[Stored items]

=-=-=

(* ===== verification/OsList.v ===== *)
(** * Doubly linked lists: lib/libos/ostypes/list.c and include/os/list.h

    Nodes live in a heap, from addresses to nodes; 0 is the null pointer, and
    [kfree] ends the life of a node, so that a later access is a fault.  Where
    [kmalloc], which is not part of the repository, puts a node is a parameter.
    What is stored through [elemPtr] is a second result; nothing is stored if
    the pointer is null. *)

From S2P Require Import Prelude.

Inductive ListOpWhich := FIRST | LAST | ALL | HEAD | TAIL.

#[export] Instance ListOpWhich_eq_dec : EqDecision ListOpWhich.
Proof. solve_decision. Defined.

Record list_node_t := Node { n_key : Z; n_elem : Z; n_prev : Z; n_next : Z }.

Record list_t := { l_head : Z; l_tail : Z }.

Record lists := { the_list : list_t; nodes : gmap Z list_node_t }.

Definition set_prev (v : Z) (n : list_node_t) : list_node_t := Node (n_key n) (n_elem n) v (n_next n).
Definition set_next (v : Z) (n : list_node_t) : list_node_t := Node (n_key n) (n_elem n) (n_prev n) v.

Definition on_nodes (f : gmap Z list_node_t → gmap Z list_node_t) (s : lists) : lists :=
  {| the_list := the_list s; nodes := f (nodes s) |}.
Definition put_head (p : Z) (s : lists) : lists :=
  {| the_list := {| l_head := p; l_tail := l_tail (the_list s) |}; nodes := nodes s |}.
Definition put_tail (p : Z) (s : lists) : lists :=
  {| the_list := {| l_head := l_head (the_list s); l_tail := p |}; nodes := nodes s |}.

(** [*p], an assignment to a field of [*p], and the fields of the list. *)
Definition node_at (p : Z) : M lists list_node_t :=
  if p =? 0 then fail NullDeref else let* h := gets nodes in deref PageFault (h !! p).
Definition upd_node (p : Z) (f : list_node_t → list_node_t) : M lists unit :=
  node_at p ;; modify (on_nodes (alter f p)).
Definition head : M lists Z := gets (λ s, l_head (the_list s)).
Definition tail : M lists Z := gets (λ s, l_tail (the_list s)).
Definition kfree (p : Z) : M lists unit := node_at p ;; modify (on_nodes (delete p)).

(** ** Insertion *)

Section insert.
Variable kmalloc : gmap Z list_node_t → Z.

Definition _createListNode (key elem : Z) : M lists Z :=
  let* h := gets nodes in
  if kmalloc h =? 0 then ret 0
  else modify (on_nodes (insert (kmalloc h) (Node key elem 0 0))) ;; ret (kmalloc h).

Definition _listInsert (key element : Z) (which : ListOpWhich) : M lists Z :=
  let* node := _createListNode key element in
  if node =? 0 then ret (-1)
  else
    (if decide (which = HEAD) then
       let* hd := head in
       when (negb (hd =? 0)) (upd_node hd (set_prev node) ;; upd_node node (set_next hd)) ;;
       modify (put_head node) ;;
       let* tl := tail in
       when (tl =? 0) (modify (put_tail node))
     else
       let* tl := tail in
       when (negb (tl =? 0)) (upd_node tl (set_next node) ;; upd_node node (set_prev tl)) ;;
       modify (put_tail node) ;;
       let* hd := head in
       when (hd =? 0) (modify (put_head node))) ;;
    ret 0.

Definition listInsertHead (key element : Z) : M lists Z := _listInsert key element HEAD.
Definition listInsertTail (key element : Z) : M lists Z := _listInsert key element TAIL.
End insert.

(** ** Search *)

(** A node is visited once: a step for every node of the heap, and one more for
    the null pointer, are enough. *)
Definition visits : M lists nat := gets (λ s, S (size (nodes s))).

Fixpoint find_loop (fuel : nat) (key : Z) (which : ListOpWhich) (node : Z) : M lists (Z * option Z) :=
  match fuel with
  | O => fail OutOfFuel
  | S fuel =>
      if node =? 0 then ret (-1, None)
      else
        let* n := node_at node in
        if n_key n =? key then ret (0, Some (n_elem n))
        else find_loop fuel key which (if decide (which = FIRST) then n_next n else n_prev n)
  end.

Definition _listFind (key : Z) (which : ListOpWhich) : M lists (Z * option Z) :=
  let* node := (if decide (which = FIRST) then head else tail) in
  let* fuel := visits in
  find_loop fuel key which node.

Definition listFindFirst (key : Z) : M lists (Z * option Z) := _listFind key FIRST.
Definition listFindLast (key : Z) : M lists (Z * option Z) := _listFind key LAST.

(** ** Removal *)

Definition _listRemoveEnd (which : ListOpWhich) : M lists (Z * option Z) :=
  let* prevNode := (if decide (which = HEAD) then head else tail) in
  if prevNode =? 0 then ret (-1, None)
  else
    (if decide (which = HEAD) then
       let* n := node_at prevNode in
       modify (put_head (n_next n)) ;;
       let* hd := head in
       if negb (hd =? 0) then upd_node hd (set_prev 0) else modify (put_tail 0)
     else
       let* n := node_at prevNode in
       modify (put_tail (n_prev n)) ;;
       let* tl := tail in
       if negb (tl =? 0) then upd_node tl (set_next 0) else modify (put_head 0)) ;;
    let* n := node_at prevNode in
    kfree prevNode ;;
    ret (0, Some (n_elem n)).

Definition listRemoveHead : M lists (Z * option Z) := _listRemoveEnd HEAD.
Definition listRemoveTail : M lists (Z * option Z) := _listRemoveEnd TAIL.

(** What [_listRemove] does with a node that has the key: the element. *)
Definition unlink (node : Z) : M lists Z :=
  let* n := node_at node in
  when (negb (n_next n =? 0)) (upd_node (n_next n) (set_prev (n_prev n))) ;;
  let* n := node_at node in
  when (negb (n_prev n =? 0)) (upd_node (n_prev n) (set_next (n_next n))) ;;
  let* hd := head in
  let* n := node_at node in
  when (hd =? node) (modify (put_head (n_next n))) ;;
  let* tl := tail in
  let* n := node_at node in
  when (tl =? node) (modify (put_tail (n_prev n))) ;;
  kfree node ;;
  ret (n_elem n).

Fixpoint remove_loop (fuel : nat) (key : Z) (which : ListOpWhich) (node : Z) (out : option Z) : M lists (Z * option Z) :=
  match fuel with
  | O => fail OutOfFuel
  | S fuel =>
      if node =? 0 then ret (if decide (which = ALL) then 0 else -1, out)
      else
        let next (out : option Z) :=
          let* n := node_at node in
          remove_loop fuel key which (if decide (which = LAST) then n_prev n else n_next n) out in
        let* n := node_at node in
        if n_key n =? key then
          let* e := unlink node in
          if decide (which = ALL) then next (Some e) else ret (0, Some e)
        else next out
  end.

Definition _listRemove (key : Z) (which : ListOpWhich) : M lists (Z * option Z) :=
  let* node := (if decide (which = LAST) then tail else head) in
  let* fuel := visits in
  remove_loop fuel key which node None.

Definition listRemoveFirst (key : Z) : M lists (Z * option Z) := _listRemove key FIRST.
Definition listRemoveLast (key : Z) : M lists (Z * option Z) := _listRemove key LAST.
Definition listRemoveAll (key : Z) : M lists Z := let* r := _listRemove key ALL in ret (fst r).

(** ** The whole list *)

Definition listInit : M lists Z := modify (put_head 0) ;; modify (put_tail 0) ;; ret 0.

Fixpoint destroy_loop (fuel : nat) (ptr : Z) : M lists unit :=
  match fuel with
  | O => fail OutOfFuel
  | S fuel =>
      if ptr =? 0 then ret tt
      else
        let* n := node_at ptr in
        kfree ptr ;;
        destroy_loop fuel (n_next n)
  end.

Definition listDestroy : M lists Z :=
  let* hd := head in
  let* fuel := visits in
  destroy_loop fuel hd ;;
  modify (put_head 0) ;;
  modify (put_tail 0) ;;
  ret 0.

=-=-=

- WHAT IS EXPECTED
Each line from the one that holds "Definition listDestroy : M" to the end of the records above should be transcribed exactly, both ends included.

- EXERCISE RESPONSE
Definition listDestroy : M lists Z :=
  let* hd := head in
  let* fuel := visits in
  destroy_loop fuel hd ;;
  modify (put_head 0) ;;
  modify (put_tail 0) ;;
  ret 0.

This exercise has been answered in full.